*Recorded data:*
(** * matrix-screen: the cell grid, the stream workers and the scheduler

    A shallow embedding of [matrix_screensaver.py].  The two classes of the
    program, [MatrixDisplay] and [MatrixWorker], become records; their
    methods become functions that pass the mutated objects on explicitly.
    Python exceptions are results of type [result]; the curses window, the
    wall clock, the random module and the keyboard are the host of the
    program and are modelled as a recording surface and three oracles. *)

From Stdlib Require Import ZArith NArith QArith Lia.
From stdpp Require Import base gmap sets list.
Close Scope Q_scope.
#[local] Set Warnings "-clear-no-such-hyp".

(** ** Python values *)

(** A character is its code point, so that [ord] is the identity; a [str]
    is the list of its characters. *)
Definition char : Type := N.
Definition str : Type := list char.
Definition ord (c : char) : Z := Z.of_N c.

(** A cell is the tuple [(y, x)] the program uses as dictionary key:
    row first, column second. *)
Definition cell : Type := (Z * Z)%type.

(** The exceptions the program can raise.  None of them is caught anywhere
    in the source: a raise ends the program, so no state is kept with it. *)
Inductive exn : Type :=
| IndexError
| ValueError
| ZeroDivisionError
| KeyError
| TypeError.

(** [OutOfFuel] is not a Python outcome: it marks a [while] loop of the
    program that was cut by the iteration budget of its model. *)
Inductive result (A : Type) : Type :=
| Ok (a : A)
| Raise (e : exn)
| OutOfFuel.
Arguments Ok {A} a.
Arguments Raise {A} e.
Arguments OutOfFuel {A}.

Global Instance result_bind : MBind result := λ A B k r,
  match r with
  | Ok a => k a
  | Raise e => Raise e
  | OutOfFuel => OutOfFuel
  end.

(** ** The host: clock, random module, keyboard *)

(** [time.time()], the [random] module and [screen.getch()] are read
    through oracles: the n-th call returns the n-th reading.  Times are
    rationals; the program only adds and compares them. *)
Record Host : Type := mkHost {
  clock : nat → Q;
  clock_reads : nat;
  dice : nat → N;
  dice_rolls : nat;
  keyboard : nat → bool;
  key_polls : nat
}.

Definition time_time (h : Host) : Q * Host :=
  (clock h (clock_reads h),
   mkHost (clock h) (S (clock_reads h)) (dice h) (dice_rolls h)
          (keyboard h) (key_polls h)).

Definition roll (h : Host) : N * Host :=
  (dice h (dice_rolls h),
   mkHost (clock h) (clock_reads h) (dice h) (S (dice_rolls h))
          (keyboard h) (key_polls h)).

(** [screen.getch() != -1] *)
Definition key_pressed (h : Host) : bool * Host :=
  (keyboard h (key_polls h),
   mkHost (clock h) (clock_reads h) (dice h) (dice_rolls h)
          (keyboard h) (S (key_polls h))).

(** [random.randint(a, b)]: an integer of [a..b], [ValueError] on an empty
    range. *)
Definition randint (a b : Z) (h : Host) : result (Z * Host) :=
  if (b <? a)%Z then Raise ValueError
  else let '(r, h') := roll h in
       Ok ((a + Z.of_N r mod (b - a + 1))%Z, h').

(** [random.choice(seq)]: [IndexError] on an empty sequence. *)
Definition random_choice {A : Type} (seq : list A) (h : Host)
  : result (A * Host) :=
  match seq with
  | [] => Raise IndexError
  | a :: _ =>
      let '(r, h') := roll h in
      Ok (nth (N.to_nat r mod length seq) seq a, h')
  end.

(** [random.random()]: a multiple of 2^-53 in [0, 1). *)
Definition random_random (h : Host) : Q * Host :=
  let '(r, h') := roll h in
  ((Z.of_N (r mod 2 ^ 53) # 2 ^ 53)%Q, h').

(** ** The curses window *)

Inductive attr : Type := init_color | norm_color | poof_color | no_attr.

Inductive call : Type :=
| addstr (y x : Z) (value : char) (a : attr)
| screen_refresh.

(** The window is outside the repository.  Its size is what [getmaxyx]
    returns, [(height, width)]; the calls made on it are recorded in the
    order they are made. *)
Record Screen : Type := mkScreen {
  getmaxyx : Z * Z;
  calls : list call
}.

Definition draw (c : call) (s : Screen) : Screen :=
  mkScreen (getmaxyx s) (calls s ++ [c]).

(** ** class MatrixWorker *)

Inductive State : Type := Init | Write | Erase | Exit.

Global Instance State_eq_dec : EqDecision State.
Proof. solve_decision. Defined.

(** [text], [x] and [y] are [None] until the first [init] block assigns
    them. *)
Record MatrixWorker : Type := mkWorker {
  w_id : nat;
  w_text : option (list char);
  w_x : option Z;
  w_y : option Z;
  w_dx : Z;
  w_dy : Z;
  w_cells : list cell;
  w_state : State
}.

(** [MatrixWorker.__init__] *)
Definition MatrixWorker_init (worker_id : nat) (direction_vector : Z * Z)
  : MatrixWorker :=
  mkWorker worker_id None None None
           (fst direction_vector) (snd direction_vector) [] Init.

(** ** class MatrixDisplay *)

(** The class attributes. *)
Record Config : Type := mkConfig {
  FPS_MAX : Z;
  WORKERS : nat;
  DIRECTION : Z * Z;
  MIN_CHAR_PER_SECOND : Z;
  MAX_CHAR_PER_SECOND : Z;
  MAX_LEN : Z;
  WARM_UP_DURATION : Q
}.

(** The values the source gives them. *)
Definition source_config : Config :=
  mkConfig 60 45 (0, 1)%Z 40 50 30 (2 # 1)%Q.

Record MatrixDisplay : Type := mkDisplay {
  conf : Config;
  screen : Screen;
  lines : list str;
  workers : list MatrixWorker;
  refresh_interval : Q;
  worker_intervals : list Q;
  cells : gmap cell (nat * char);
  recent_additions : gset cell;
  recent_removals : gset cell;
  next_refresh : Q;
  next_worker_wake_time : list Q
}.

Definition set_screen (f : Screen → Screen) (d : MatrixDisplay) : MatrixDisplay :=
  mkDisplay (conf d) (f (screen d)) (lines d) (workers d) (refresh_interval d)
            (worker_intervals d) (cells d) (recent_additions d)
            (recent_removals d) (next_refresh d) (next_worker_wake_time d).

Definition set_cells (f : gmap cell (nat * char) → gmap cell (nat * char))
  (d : MatrixDisplay) : MatrixDisplay :=
  mkDisplay (conf d) (screen d) (lines d) (workers d) (refresh_interval d)
            (worker_intervals d) (f (cells d)) (recent_additions d)
            (recent_removals d) (next_refresh d) (next_worker_wake_time d).

Definition set_recent_additions (f : gset cell → gset cell)
  (d : MatrixDisplay) : MatrixDisplay :=
  mkDisplay (conf d) (screen d) (lines d) (workers d) (refresh_interval d)
            (worker_intervals d) (cells d) (f (recent_additions d))
            (recent_removals d) (next_refresh d) (next_worker_wake_time d).

Definition set_recent_removals (f : gset cell → gset cell)
  (d : MatrixDisplay) : MatrixDisplay :=
  mkDisplay (conf d) (screen d) (lines d) (workers d) (refresh_interval d)
            (worker_intervals d) (cells d) (recent_additions d)
            (f (recent_removals d)) (next_refresh d) (next_worker_wake_time d).

Definition set_workers (f : list MatrixWorker → list MatrixWorker)
  (d : MatrixDisplay) : MatrixDisplay :=
  mkDisplay (conf d) (screen d) (lines d) (f (workers d)) (refresh_interval d)
            (worker_intervals d) (cells d) (recent_additions d)
            (recent_removals d) (next_refresh d) (next_worker_wake_time d).

Definition set_next_refresh (t : Q) (d : MatrixDisplay) : MatrixDisplay :=
  mkDisplay (conf d) (screen d) (lines d) (workers d) (refresh_interval d)
            (worker_intervals d) (cells d) (recent_additions d)
            (recent_removals d) t (next_worker_wake_time d).

Definition set_next_worker_wake_time (f : list Q → list Q)
  (d : MatrixDisplay) : MatrixDisplay :=
  mkDisplay (conf d) (screen d) (lines d) (workers d) (refresh_interval d)
            (worker_intervals d) (cells d) (recent_additions d)
            (recent_removals d) (next_refresh d) (f (next_worker_wake_time d)).

(** *** MatrixDisplay.write *)
Definition write (value : char) (c : cell) (worker_id : nat)
  (d : MatrixDisplay) : MatrixDisplay :=
  let d := set_cells <[c := (worker_id, value)]> d in
  let d := set_screen (draw (addstr (fst c) (snd c) value init_color)) d in
  let d := set_recent_additions (λ s, s ∪ {[c]}) d in
  if decide (c ∈ recent_removals d)
  then set_recent_removals (λ s, s ∖ {[c]}) d
  else d.
Lemma parse_args_inv (args : list string) :
  forall envArgs, args_inv envArgs -> args_inv (parse_args args envArgs).
Proof.
  assert (H : forall n args, length args <= n ->
              forall envArgs, args_inv envArgs ->
                              args_inv (parse_args args envArgs)).
  { induction n as [|n IH]; intros [|arg [|next rest]] Hlen envArgs Hinv;
      simpl in *; try exact Hinv; try lia.
    destruct (String.eqb arg "--env").
    - destruct (key_value next) as [key value] eqn:E.
      apply IH; [lia|]. apply assign_env_inv; [|exact Hinv].
      intros v ->. exact (key_value_free next key v E).
    - apply (IH (next :: rest)); [simpl; lia | exact Hinv]. }
  apply (H (length args)). lia.
Qed.

(** X12. Whatever the command line, [envArgs] holds values only under the
    eleven properties of the loop, and no value it holds contains ['=']:
    the text after a second ['='] of an argument is dropped. *)
Theorem parse_args_values (args : list string) (property v : string)
    (Hread : read (parse_args args ∅) property = Some v) :
  In property env_properties /\ ~ has_char "="%char v.
Proof.
  assert (Hinv : args_inv (parse_args args ∅)).
  { apply parse_args_inv. intros p value Hlook.
    rewrite lookup_empty in Hlook. discriminate. }
  unfold read in Hread.
  destruct (parse_args args ∅ !! property) as [value|] eqn:E; [|discriminate].
  destruct (Hinv property value E) as [Hin Hfree].
  split; [exact Hin | now apply Hfree].
Qed.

*Brief:*
Take the line above containing "WARM_UP_DURATION : Q", the line containing "refresh_interval : Q;", and all lines in between, and copy them exactly without anything else.

*Answer to this exercise:*
  WARM_UP_DURATION : Q
}.

(** The values the source gives them. *)
Definition source_config : Config :=
  mkConfig 60 45 (0, 1)%Z 40 50 30 (2 # 1)%Q.

Record MatrixDisplay : Type := mkDisplay {
  conf : Config;
  screen : Screen;
  lines : list str;
  workers : list MatrixWorker;
  refresh_interval : Q;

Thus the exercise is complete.